Hodara met Russell in the spring of 2013 in an attempt to lure him and the team to Akin Gump but the talks never progressed.
In some regards that was surprising as all was not well at Bingham. The firm had since 1994 been dramatically repositioned from struggling Boston institution Bingham, Dana & Gould under the energetic leadership of Jay Zimmerman, with the firm pursuing a string of acquisitions of smaller practices with succession issues or financial problems. Zimmerman also championed national and international expansion and was a big supporter of its London practice, as well as Roome himself.
Bingham became the subject of a celebratory Harvard Law School case study in 2011, ‘Combinatorial Mathematics’ as the firm’s counter-cyclical strengths saw it at the height of its powers. But its strategy for assimilating firms proved less successful at managing its two most ambitious deals: its 2002 union with 340-lawyer California practice McCutchen, Doyle, Brown & Enersen and the 2009 acquisition of Washington DC tax and structured finance specialist McKee Nelson. That latter deal in particular was problematic as Bingham had agreed a string of guarantees to McKee Nelson rainmakers to secure the merger, with a small group of high billers earning between $4m and $5m annually.
Neither had Bingham trimmed its expenses during 2009 and 2010 like many peers, as its practice powered through the initial period of the downturn.

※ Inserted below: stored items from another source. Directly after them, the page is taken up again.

(* ===== verification/Stun.v ===== *)
(** * STUN channels

    The control plane of [stun_service.py]: the rules, the commands of the Agent, the fixed port
    mapping the router keeps for a rule, the firewall entry of a rule, the history of public
    endpoints, and the handlers.

    The ids of the rules document are texts; another value is read as its text. *)

From S2P Require Import Prelude PyNum PyVal PyIp PyTime HubValues Json Storage Hub Services AgentQueue PortMap RouterRpc RouterSite.

(** ** Templates and defaults *)

Record template := Template { tp_port : option Z; tp_protocols : list string; tp_default : string }.
Definition service_templates : list (string * template) :=
  [("HTTPS", Template (Some 443) ["TCP"] "TCP"); ("HTTP", Template (Some 80) ["TCP"] "TCP"); ("SSH", Template (Some 22) ["TCP"] "TCP");
   ("RDP", Template (Some 3389) ["TCP"] "TCP"); ("Telnet", Template (Some 23) ["TCP"] "TCP");
   ("OpenVPN", Template (Some 1194) ["TCP"; "UDP"] "UDP"); ("DNS", Template (Some 53) ["TCP"; "UDP"] "UDP");
   ("WireGuard", Template (Some 51820) ["UDP"] "UDP"); ("Custom", Template None ["TCP"; "UDP"] "TCP")].
Definition custom_template : template := Template None ["TCP"; "UDP"] "TCP".

(** The template whose name has the same letters, or Custom. *)
Definition find_template (service : string) : string * template :=
  default ("Custom", custom_template) (List.find (fun kv => String.eqb (lower kv.1) (lower service)) service_templates).

Definition default_stun_udp_server : string := "stun.cloudflare.com:3478".
Definition default_stun_tcp_server : string := "stunserver2025.stunprotocol.org:3478".

(** ** Pure parts of the rules *)

Record rules_doc := RulesDoc { rd_revision : Z; rd_updated : string; rd_rules : list dict }.

Definition read_document (raw : pyval) : result rules_doc :=
  let d := dict_or_empty raw in
  revision ← int_or (get d "revision") 0;
  rules ← dict_rows (get_or d "rules" (PList []));
  mret (RulesDoc revision (text_of (get d "updatedAt")) rules).

Definition rule_id (d : dict) : string := text_of (get d "id").
Definition protocol_of (d : dict) : string := upper (text_of (get d "transportProtocol")).
Definition is_native_forward (d : dict) : bool := String.eqb (text_of (get d "forwardMode")) "router_native".
Definition is_stun (d : dict) : bool := String.eqb (lower (text_of (get d "kind"))) "stun".

(** The ports the rows of a protocol listen on. *)
Definition used_ports (protocol : string) (rows : list dict) : result (list Z) :=
  result_map (fun row => int_or (get row "listenPort") 0) (List.filter (fun row => String.eqb (protocol_of row) protocol) rows).

Definition port_pool : list Z := List.map (fun i => 20000 + Z.of_nat i) (seq 0 21).
Definition free_port (used : list Z) : result Z :=
  match List.find (fun p => negb (existsb (Z.eqb p) used)) port_pool with
  | Some p => Ok p
  | None => raise_value_error "中继端口已用完，请先停止一个映射或穿透规则"
  end.

(** The checks of [clean_rule] before a port is allocated. *)
Record checked := Checked {
  ck_service : string; ck_protocol : string; ck_target : string; ck_port : Z; ck_id : string }.

Definition id_ok (s : string) : bool := sall (fun c => is_alnum c || is_char "-"%char c || is_char "_"%char c) s.

Definition check_target (target_ip : string) : result unit :=
  match ip_of_str target_ip with
  | None => raise_value_error "请输入有效的内网 IPv4 地址"
  | Some a => if (ip_version a =? 4) && (is_private a || is_loopback a || is_link_local a) then Ok tt
              else raise_value_error "目标地址必须是内网 IPv4 地址"
  end.

(** [fresh] is the id of a rule that has none. *)
Definition check_rule (fresh : string) (payload old : dict) : result checked :=
  let '(service, template) := find_template (text_first [get payload "serviceType"; get old "serviceType"; PStr "Custom"]) in
  let protocol := upper (text_first [get payload "transportProtocol"; get old "transportProtocol"; PStr (tp_default template)]) in
  if negb (str_in protocol (tp_protocols template)) then raise_value_error (service +:+ " 不支持 " +:+ protocol +:+ " 穿透")
  else
    let target_ip := text_first [get payload "targetIpv4"; get old "targetIpv4"] in
    _ ← check_target target_ip;
    old_port ← int_or (get old "targetPort") (default 0 (tp_port template));
    target_port ← int_or (get payload "targetPort") old_port;
    if negb ((1 <=? target_port) && (target_port <=? 65535)) then raise_value_error "目标端口必须在 1–65535"
    else
      let id := str_or (text_first [get payload "id"; get old "id"]) fresh in
      if negb (id_ok id) then raise_value_error "规则 ID 无效"
      else Ok (Checked service protocol target_ip target_port id).

(** A bounded number of the payload, of the old rule, or the default. *)
Definition bounded (k : string) (lo hi dflt : Z) (payload old : dict) : result Z :=
  was ← int_or (get old k) dflt;
  n ← int_or (get payload k) was;
  mret (clamp lo hi (if n =? 0 then dflt else n)).

Definition build_rule (c : checked) (listen : Z) (stun_server now : string) (payload old : dict) : result dict :=
  let name := str_or (text_first [get payload "name"; get old "name"])
                (ck_service c +:+ " · " +:+ ck_target c +:+ ":" +:+ int_str (ck_port c)) in
  if 64 <? py_len name then raise_value_error "名称不能超过 64 个字符"
  else
    connections ← bounded "maxConnections" 1 256 32 payload old;
    idle ← bounded "idleTimeoutSec" 30 3600 300 payload old;
    mret [("id", PStr (ck_id c)); ("kind", PStr "stun"); ("name", PStr name);
          ("enabled", PBool (truthy (get_or payload "enabled" (get_or old "enabled" (PBool true)))));
          ("mode", PStr "stun"); ("listenPort", PInt listen); ("targetMode", PStr "ipv4"); ("targetIpv4", PStr (ck_target c));
          ("targetPort", PInt (ck_port c)); ("serviceType", PStr (ck_service c)); ("transportProtocol", PStr (ck_protocol c));
          ("forwardMode", PStr "router_native"); ("stunServer", PStr stun_server); ("maxConnections", PInt connections);
          ("idleTimeoutSec", PInt idle); ("createdAt", PStr (str_or (text_of (get old "createdAt")) now)); ("updatedAt", PStr now)].

(** ** Pure parts of the commands *)

(** [_text((row.get("payload") or {}).get("id") or ((row.get("payload") or {}).get("rule") or {}).get("id"))]. *)
Definition payload_rule_id (payload : pyval) : result string :=
  let p := por payload (PDict []) in
  own ← vget p "id";
  if truthy own then mret (text_of own)
  else rule ← vget p "rule"; inner ← vget (por rule (PDict [])) "id"; mret (text_of inner).

(** An unfinished command for the same router, action and rule, which a new one replaces. *)
Definition superseded (router action id : string) (row : dict) : result bool :=
  if is_text (get row "router") router && is_text (get row "action") action then
    i ← payload_rule_id (get row "payload"); mret (String.eqb i id && is_open row)
  else Ok false.

Fixpoint drop_superseded (router action id : string) (rows : list dict) : result (list dict) :=
  match rows with
  | [] => Ok []
  | row :: rows' =>
      old ← superseded router action id row;
      rest ← drop_superseded router action id rows';
      mret (if old : bool then rest else row :: rest)
  end.

Definition stun_command (token router action : string) (payload : dict) (now : string) : dict :=
  [("id", PStr ("stun-cmd-" +:+ py_take 12 token)); ("router", PStr router); ("action", PStr action); ("payload", PDict payload);
   ("status", PStr "pending"); ("createdAt", PStr now); ("attempts", PInt 0)].

(** A command a poll of the router may take, and the fields the router gets. *)
Definition stun_due (now : Z) (router : string) (row : dict) : result bool :=
  if is_text (get row "router") router
  then retry ← retry_due now row; mret (is_text (get row "status") "pending" || retry)
  else Ok false.
Definition stun_keys : list string := ["id"; "action"; "payload"; "createdAt"].

(** ** Pure parts of the reports *)

Definition runtime_row (row : dict) : option (string * pyval) :=
  let rule := dict_or_empty (get row "rule") in
  let runtime := dict_or_empty (get row "runtime") in
  let id := text_first [get rule "id"; get runtime "id"] in
  if nonempty id then Some (id, PDict runtime) else None.

Definition runtime_of_status (status_record : dict) : result dict :=
  rows ← vget_or (get_or status_record "status" (PDict [])) "rules" (PList []);
  mret (dict_of (omap (fun v => match v with PDict row => runtime_row row | _ => None end) (list_or_empty rows))).

Definition lists_of (raw : pyval) : dict := List.filter (fun kv => is_list kv.2) (dict_or_empty raw).
Definition bindings_of (raw : pyval) : dict :=
  List.filter (fun kv => is_dict kv.2) (dict_or_empty (match raw with PDict d => get_or d "rules" (PDict []) | _ => PDict [] end)).
Definition binding (id : string) (bindings : dict) : dict := dict_or_empty (get bindings id).

(** The history of a rule with its present endpoint in front. *)
Definition remembered (now mapped_at : Z) (endpoint protocol : string) (rows : list pyval) : list pyval :=
  let rows := List.filter is_dict rows in
  let rows := match rows with
              | PDict r :: _ => if String.eqb (text_of (get r "endpoint")) endpoint then rows
                                else PDict [("endpoint", PStr endpoint); ("updatedAt", PInt (if mapped_at =? 0 then now else mapped_at));
                                            ("protocol", PStr protocol)] :: rows
              | _ => PDict [("endpoint", PStr endpoint); ("updatedAt", PInt (if mapped_at =? 0 then now else mapped_at));
                            ("protocol", PStr protocol)] :: rows
              end in
  firstn 3 rows.

Definition compared_keys : list string :=
  ["enabled"; "kind"; "listenPort"; "targetIpv4"; "targetPort"; "serviceType"; "transportProtocol"; "forwardMode"; "stunServer";
   "maxConnections"; "idleTimeoutSec"].
Definition rule_differs (local rule : dict) : bool := existsb (fun k => negb (py_eq (get local k) (get rule k))) compared_keys.

(** The rules the Agent runs, by id. *)
Definition local_rules (rows : pyval) : dict :=
  dict_of (omap (fun v => match v with
                          | PDict row => match get row "rule" with
                                         | PDict local => if nonempty (rule_id local) then Some (rule_id local, PDict local) else None
                                         | _ => None
                                         end
                          | _ => None
                          end) (list_or_empty rows)).

(** ** Pure parts of the router rules *)

Definition matches_row (row expected : dict) : bool :=
  forallb (fun kv => String.eqb (text_of (get row kv.1)) (text_of kv.2)) expected.

Definition native_mapping_rows (snapshot : dict) : list dict :=
  match por (get snapshot "portMapping") (por (get snapshot "list") (PList [])) with
  | PList l => omap (fun v => match v with PDict d => Some d | _ => None end) l
  | _ => []
  end.
Definition find_native_mapping (snapshot : dict) (rule_name : string) : option dict :=
  List.find (fun row => String.eqb (text_of (get row "ruleName")) rule_name) (native_mapping_rows snapshot).

Definition expected_native_mapping (rule : dict) : result dict :=
  id ← item rule "id"; listen ← item rule "listenPort"; target ← item rule "targetIpv4";
  port ← item rule "targetPort"; protocol ← item rule "transportProtocol";
  mret [("ruleName", PStr ("LabProbe STUN " +:+ py_str id)); ("src", PStr "wan"); ("srcIp", PStr "");
        ("srcPort", PStr (py_str listen)); ("destIp", PStr (text_of target)); ("destPort", PStr (py_str port));
        ("proto", PStr (lower (text_of protocol)))].

(** The rows of the firewall; anything but a list of dicts is skipped or raises. *)
Definition firewall_list (current : dict) : result (list dict) := dict_rows (get_or current "list" (PList [])).
Definition find_firewall (uuid : string) (rows : list dict) : option dict :=
  List.find (fun row => String.eqb (text_of (get row "uuid")) uuid) rows.

Definition is_lan_forward (rule : dict) : bool := String.eqb (lower (text_of (get rule "firewallMode"))) "wireguard_lan_forward".

Definition expected_firewall (rule : dict) : result dict :=
  id ← item rule "id";
  if is_lan_forward rule then
    tunnel ← item rule "tunnelNetwork";
    mret [("ruleName", PStr ("LabProbe WireGuard " +:+ py_str id)); ("direction", PStr "forward"); ("ipVersion", PStr "ipv4");
          ("proto", PStr "all"); ("srcIP", PStr (text_of tunnel)); ("destIP", PStr ""); ("srcPort", PStr ""); ("destPort", PStr "");
          ("target", PStr "ACCEPT"); ("enable", PStr "1"); ("ipv6SuffixSrc", PStr ""); ("ipv6SuffixDest", PStr "");
          ("inIface", PStr ""); ("outIface", PStr "lan")]
  else
    protocol ← item rule "transportProtocol"; listen ← item rule "listenPort";
    mret [("ruleName", PStr ("LabProbe STUN " +:+ py_str id)); ("direction", PStr "inbound"); ("ipVersion", PStr "ipv4");
          ("proto", PStr (lower (text_of protocol))); ("srcIP", PStr ""); ("destIP", PStr ""); ("srcPort", PStr "");
          ("destPort", PStr (py_str listen)); ("target", PStr "ACCEPT"); ("enable", PStr "1"); ("ipv6SuffixSrc", PStr "");
          ("ipv6SuffixDest", PStr ""); ("inIface", PStr "wan"); ("outIface", PStr "")].

Definition state_message (state message : string) : dict := [("state", PStr state); ("message", PStr message)].
Definition state_is (d : dict) (state : string) : bool := is_text (get d "state") state.
(* ===== verification/StunQueueFacts.v ===== *)
(** * The command queue of the STUN service

    The commands of a router name the rule they are about, and a router has at most one open
    command for an action on a rule, whatever orders, polls and acknowledgements come. *)

From S2P Require Import Prelude PyNum PyVal PyIp PyTime HubValues Json Storage Hub Services AgentQueue AgentQueueFacts AgentCmd PortMap RouterRpc RouterSite Stun StunService Fixtures.

(** ** The shape of a command *)

(** A payload that names a rule by its id, or holds the rule. *)
Definition names_rule (p : dict) : Prop :=
  (exists s, get p "id" = PStr s /\ nonempty s = true)
  \/ (get p "id" = PNone /\ exists rule s, get p "rule" = PDict rule /\ get rule "id" = PStr s).

Definition named_rule (p : dict) : string :=
  match get p "id" with PStr s => strip s | _ => text_of (get (dict_or_empty (get p "rule")) "id") end.

Lemma payload_rule_id_named p : names_rule p -> payload_rule_id (PDict p) = Ok (named_rule p).
Proof.
  unfold payload_rule_id, named_rule. intros Hp. assert (por (PDict p) (PDict []) = PDict p) as -> by (by destruct p).
  destruct Hp as [(s & Hs & Hne)|(Hn & rule & s & Hr & Hs)].
  - cbn [vget mbind result_bind]. rewrite Hs. by destruct s.
  - cbn [vget mbind result_bind]. rewrite Hn, Hr. cbn [truthy vget mbind result_bind dict_or_empty].
    assert (por (PDict rule) (PDict []) = PDict rule) as -> by (by destruct rule). cbn [vget mbind result_bind]. by rewrite Hs.
Qed.

Lemma names_rule_sorted p : plain (PDict p) -> names_rule p -> names_rule (sorted_dict p) /\ named_rule (sorted_dict p) = named_rule p.
Proof.
  intros Hpl Hp. pose proof (plain_nodup _ Hpl) as Hn. unfold named_rule.
  assert (forall rule, get p "rule" = PDict rule -> nodup_keys rule) as Hnr.
  { intros rule Hr. apply plain_nodup. rewrite <- Hr. by apply plain_get. }
  rewrite !get_sorted by done. destruct Hp as [(s & Hs & Hne)|(Hid & rule & s & Hr & Hs)].
  - rewrite Hs. cbn. split; [|done]. left. exists s. by rewrite get_sorted, Hs.
  - rewrite Hid, Hr, sort_keys_sorted_dict. cbn [sort_keys dict_or_empty]. rewrite get_sorted, Hs by eauto. split; [|done].
    right. rewrite get_sorted, Hid by done. split; [done|]. exists (sorted_dict rule), s.
    rewrite get_sorted, Hr, sort_keys_sorted_dict by done. by rewrite get_sorted, Hs by eauto.
Qed.

Definition stun_key (row : dict) : pyval * pyval * string :=
  (get row "router", get row "action", named_rule (dict_or_empty (get row "payload"))).

Record stun_shaped (row : dict) : Prop := {
  ss_router : exists s, get row "router" = PStr s;
  ss_action : exists s, get row "action" = PStr s;
  ss_payload : exists p, get row "payload" = PDict p /\ names_rule p;
}.

#[export] Instance stun_shape : CommandShape stun_key stun_shaped.
Proof.
  constructor.
  - intros row row' Hsame [[r Hr] [a Ha] (p & Hp & Hn)]. constructor; rewrite Hsame by done; eauto.
  - intros row row' Hsame. unfold stun_key. by rewrite !Hsame.
  - intros row Hpl [[r Hr] [a Ha] (p & Hp & Hn)]. pose proof (plain_nodup _ Hpl).
    constructor; rewrite get_sorted by done; [rewrite Hr|rewrite Ha|rewrite Hp]; [by eexists..|].
    exists (sorted_dict p). split; [done|]. apply names_rule_sorted; [|done]. rewrite <- Hp. by apply plain_get.
  - intros row Hpl [[r Hr] [a Ha] (p & Hp & Hn)]. pose proof (plain_nodup _ Hpl).
    unfold stun_key. rewrite !get_sorted, Hr, Ha, Hp, sort_keys_sorted_dict by done. cbn [sort_keys dict_or_empty]. f_equal.
    apply names_rule_sorted; [|done]. rewrite <- Hp. by apply plain_get.
Qed.

(** ** The queue keeps one open command per key *)

Section StunQueue.
Context {S : Type} `{DocStoreLaws S} {tz : TimeZone} (E : env).

Abbreviation stun_good := (good stun_shaped).
Abbreviation stun_sound := (sound_queue stun_queue_file stun_key stun_shaped).

Definition replaced (router action id : string) (row : dict) : bool :=
  is_text (get row "router") router && is_text (get row "action") action
  && String.eqb (named_rule (dict_or_empty (get row "payload"))) id && is_open row.

Lemma drop_superseded_good router action id rows : List.Forall stun_good rows ->
  drop_superseded router action id rows = Ok (List.filter (fun row => negb (replaced router action id row)) rows).
Proof.
  induction 1 as [|row rows [_ [_ _ (p & Hp & Hn)]] _ IH]; cbn; [done|]. unfold superseded, replaced.
  rewrite Hp, IH. cbn [dict_or_empty].
  destruct (is_text (get row "router") router && is_text (get row "action") action); cbn; [|done].
  rewrite (payload_rule_id_named _ Hn). cbn. by destruct (_ && _).
Qed.

Lemma stun_command_good token router action payload now :
  names_rule payload -> plain (PDict payload) -> stun_good (stun_command token router action payload now).
Proof.
  intros Hn Hp. split.
  - constructor; [unfold stun_command; solve_plain|cbn..]; [by eexists|by exists 0|done|done].
  - constructor; cbn; eauto.
Qed.

Lemma stun_router_name_pure w : exists r, stun_router_name E w = (r, w).
Proof.
  unfold stun_router_name. rewrite prog_bind_eq.
  change (portmap_router_name E w) with (match portmap_router_name E w with (a, _) => (a, w) end).
  destruct (portmap_router_name E w) as [[name|e] ?]; by eexists.
Qed.

Lemma stun_queue_sound action payload router w r w' :
  names_rule payload -> plain (PDict payload) -> stun_sound w ->
  stun_queue E action payload router w = (r, w') -> stun_sound w'.
Proof.
  intros Hn Hp (rows & Hsound). unfold stun_queue. rewrite prog_bind_eq.
  assert (exists o, (if nonempty router then mret router else stun_router_name E) w = (o, w)) as (o & ->).
  { destruct (nonempty router); [by eexists|apply stun_router_name_pure]. }
  destruct o as [name|e]; [|intros [= _ <-]; by exists rows].
  rewrite prog_bind_eq. cbn [lift]. rewrite (payload_rule_id_named _ Hn), prog_bind_eq. unfold stun_commands.
  rewrite (load_queue_eq _ _ _ (qs_stored _ _ _ _ _ Hsound)), prog_bind_eq. cbn [lift].
  destruct Hsound as [Hdocs Hst Hg Ho]. rewrite (drop_superseded_good _ _ _ _ Hg). rewrite prog_bind_eq. cbn [uuid_hex token_hex].
  unfold utc_now. rewrite !prog_bind_eq. cbn [epoch mret prog_ret]. intros Hsave.
  eapply save_queue_sound; [done|apply stun_shape| | | |exact Hsave].
  - by constructor.
  - apply List.Forall_app. split; [|constructor; [by apply stun_command_good|constructor]].
    apply List.Forall_forall. intros row [Hin _]%List.filter_In. by apply (proj1 (List.Forall_forall _ _) Hg).
  - apply one_open_app; [by apply one_open_filter|]. intros row [Hin Hr]%List.filter_In Hop [= Hrt Hac Hid].
    revert Hr. unfold replaced. rewrite Hrt, Hac, Hop, Hid. unfold is_text. cbn. by rewrite !String.eqb_refl.
Qed.

Lemma stun_due_spec now router row : stun_good row ->
  exists b, stun_due now router row = Ok b /\ (b = true <-> ready_for now router row).
Proof.
  intros [Hs _]. unfold stun_due, ready_for, may_go, is_pending. destruct (is_text (get row "router") router); [|by exists false; split; [|split; [|intros [? _]]]].
  destruct (retry_due_sane now row Hs) as (b & -> & Hb). cbn. eexists. split; [done|]. rewrite orb_true_iff, Hb. tauto.
Qed.

Lemma stun_poll_sound q w r w' : stun_sound w -> stun_agent_commands E q w = (r, w') -> stun_sound w'.
Proof.
  intros Hsound. unfold stun_agent_commands. destruct (check_hook_token E q); [|by intros [= _ <-]]. cbn [negb].
  rewrite prog_bind_eq. assert (exists o, router_arg E q w = (o, w)) as (o & ->).
  { unfold router_arg. destruct (nonempty _); [by eexists|apply stun_router_name_pure]. }
  destruct o as [router|e]; [|by intros [= _ <-]]. rewrite prog_bind_eq. cbn [lift].
  destruct (int_or _ _) as [wanted|e]; [|by intros [= _ <-]]. rewrite prog_bind_eq. destruct Hsound as (rows & Hsound).
  destruct (poll_queue _ _ _ _ _ w) as [out w1] eqn:Ep.
  eapply poll_queue_sound in Ep as [Hs _]; [|done|apply stun_shape|intros; by apply stun_due_spec|done].
  destruct out; by intros [= _ <-].
Qed.

Lemma stun_ack_sound q w r w' : plain (json_body q) -> stun_sound w -> stun_agent_ack E q w = (r, w') -> stun_sound w'.
Proof.
  intros Hbody Hsound. unfold stun_agent_ack. destruct (check_hook_token E q); [|by intros [= _ <-]]. cbn [negb].
  rewrite prog_bind_eq. cbn [lift]. destruct (json_body q) as [| | | | | |body] eqn:Eb; try by intros [= _ <-].
  cbn [vget_or]. rewrite prog_bind_eq. destruct Hsound as (rows & Hsound).
  assert (List.Forall plain (list_or_empty (get_or body "acks" (PList [])))) as Hacks.
  { pose proof (plain_get body "acks" Hbody) as Hg. unfold get_or, get in *.
    destruct (dget body "acks") as [v|]; cbn in *; [|constructor]. destruct v; try constructor. by inversion Hg. }
  destruct (ack_queue _ _ w) as [n w1] eqn:Ea.
  eapply ack_queue_sound in Ea as Hs; [|done|apply stun_shape|done..].
  destruct n; by intros [= _ <-].
Qed.

(** What can happen to the commands: an order, a poll, an acknowledgement, and anything that leaves
    their document alone. *)
Inductive stun_step : world S -> world S -> Prop :=
| step_order action payload router w r w' :
    names_rule payload -> plain (PDict payload) -> stun_queue E action payload router w = (r, w') -> stun_step w w'
| step_poll q w r w' : stun_agent_commands E q w = (r, w') -> stun_step w w'
| step_ack q w r w' : plain (json_body q) -> stun_agent_ack E q w = (r, w') -> stun_step w w'
| step_other w w' :
    doc_read stun_queue_file (w_docs w') = doc_read stun_queue_file (w_docs w) -> (doc_ok (w_docs w) -> doc_ok (w_docs w')) ->
    stun_step w w'.

Lemma stun_step_sound w w' : stun_step w w' -> stun_sound w -> stun_sound w'.
Proof.
  intros [action payload router w1 r w2 Hn Hp Hq|q w1 r w2 Hq|q w1 r w2 Hb Hq|w1 w2 Hd Hok] Hs.
  - by eapply stun_queue_sound.
  - by eapply stun_poll_sound.
  - by eapply stun_ack_sound.
  - destruct Hs as (rows & [Hdocs Hst Hg Ho]). exists rows. constructor; [auto| |done..]. unfold stored in *. by rewrite Hd.
Qed.

(** C15. Whatever orders, polls and acknowledgements come, in any order and with failing saves, a
    router has at most one open command for an action on a rule, and no command has gone out more
    than five times. *)
Theorem one_open_stun_command w w' :
  stun_sound w -> rtc stun_step w w' ->
  exists rows, stored stun_queue_file w' rows /\ one_open stun_key rows
    /\ forall row, In row rows -> 0 <= attempts_of row <= 5.
Proof.
  intros Hs Hsteps. assert (stun_sound w') as (rows & [_ Hst Hg Ho]).
  { revert Hs. induction Hsteps as [|w1 w2 w3 Hstep _ IH]; [done|]. intros Hs. by eapply IH, stun_step_sound. }
  exists rows. split; [done|]. split; [done|]. intros row Hin. apply (proj1 (List.Forall_forall _ _) Hg) in Hin as [[_ _ (n & Ha & Hn) _ _] _].
  unfold attempts_of. by rewrite Ha.
Qed.
End StunQueue.

(** Two orders for one rule, a poll and an acknowledgement. *)
Definition upsert_r1 : dict := [("rule", PDict [("id", PStr "r1"); ("enabled", PBool true)])].
Definition ordered_once : world store := run (stun_queue demo_env "upsert" upsert_r1 "BE72") demo_world.
Definition ordered_twice : world store := run (stun_queue demo_env "upsert" upsert_r1 "BE72") ordered_once.
Definition polled_once : world store := run (stun_agent_commands demo_env (router_request [("router", "BE72")] None)) ordered_twice.

Lemma empty_queue_sound : sound_queue stun_queue_file stun_key stun_shaped demo_world.
Proof. exists []. constructor; [exact empty_store_ok|done|constructor|constructor]. Qed.

Lemma upsert_r1_names : names_rule upsert_r1 /\ plain (PDict upsert_r1).
Proof. split; [right; split; [done|]; by do 2 eexists|]. unfold upsert_r1. solve_plain. Qed.

Lemma one_open_stun_command_witness :
  sound_queue stun_queue_file stun_key stun_shaped demo_world /\ rtc (stun_step demo_env) demo_world polled_once /\
  exists rows, stored stun_queue_file polled_once rows /\ one_open stun_key rows
    /\ forall row, In row rows -> 0 <= attempts_of row <= 5.
Proof.
  assert (rtc (stun_step demo_env) demo_world polled_once) as Hsteps.
  { destruct upsert_r1_names as [Hn Hp].
    eapply (rtc_l _ _ ordered_once); [exact (step_order demo_env _ _ _ _ _ _ Hn Hp (surjective_pairing _))|].
    eapply (rtc_l _ _ ordered_twice); [exact (step_order demo_env _ _ _ _ _ _ Hn Hp (surjective_pairing _))|].
    apply rtc_once. exact (step_poll demo_env _ _ _ _ (surjective_pairing _)). }
  split; [exact empty_queue_sound|]. split; [exact Hsteps|].
  exact (one_open_stun_command demo_env demo_world polled_once empty_queue_sound Hsteps).
Defined.

(** The second order replaced the first, and the poll handed it out. *)
Example second_order_replaces_first : exists row,
  stored stun_queue_file polled_once [row] /\ is_text (get row "status") "delivered" = true /\ attempts_of row = 1.
Proof. eexists. split; [vm_compute; reflexivity|]. by split; vm_compute. Qed.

When the crisis-related insolvency and disputes work began to fade during 2012, the level of guarantees proved a substantial strain and its cost-base was too high. As with the implosion of Dewey & LeBoeuf in 2012 the deployment of guarantees proved culturally toxic in creating an us-and-them dynamic. A $22.5m investment made in a back-office outsourcing centre in Kentucky also strained the firm’s finances and came too late to provide much help. The situation was further aggravated by the loss in 2013 of an 11-partner securities and regulatory team for Sidley Austin – depriving the firm of a productive team in one of the hottest lines of business.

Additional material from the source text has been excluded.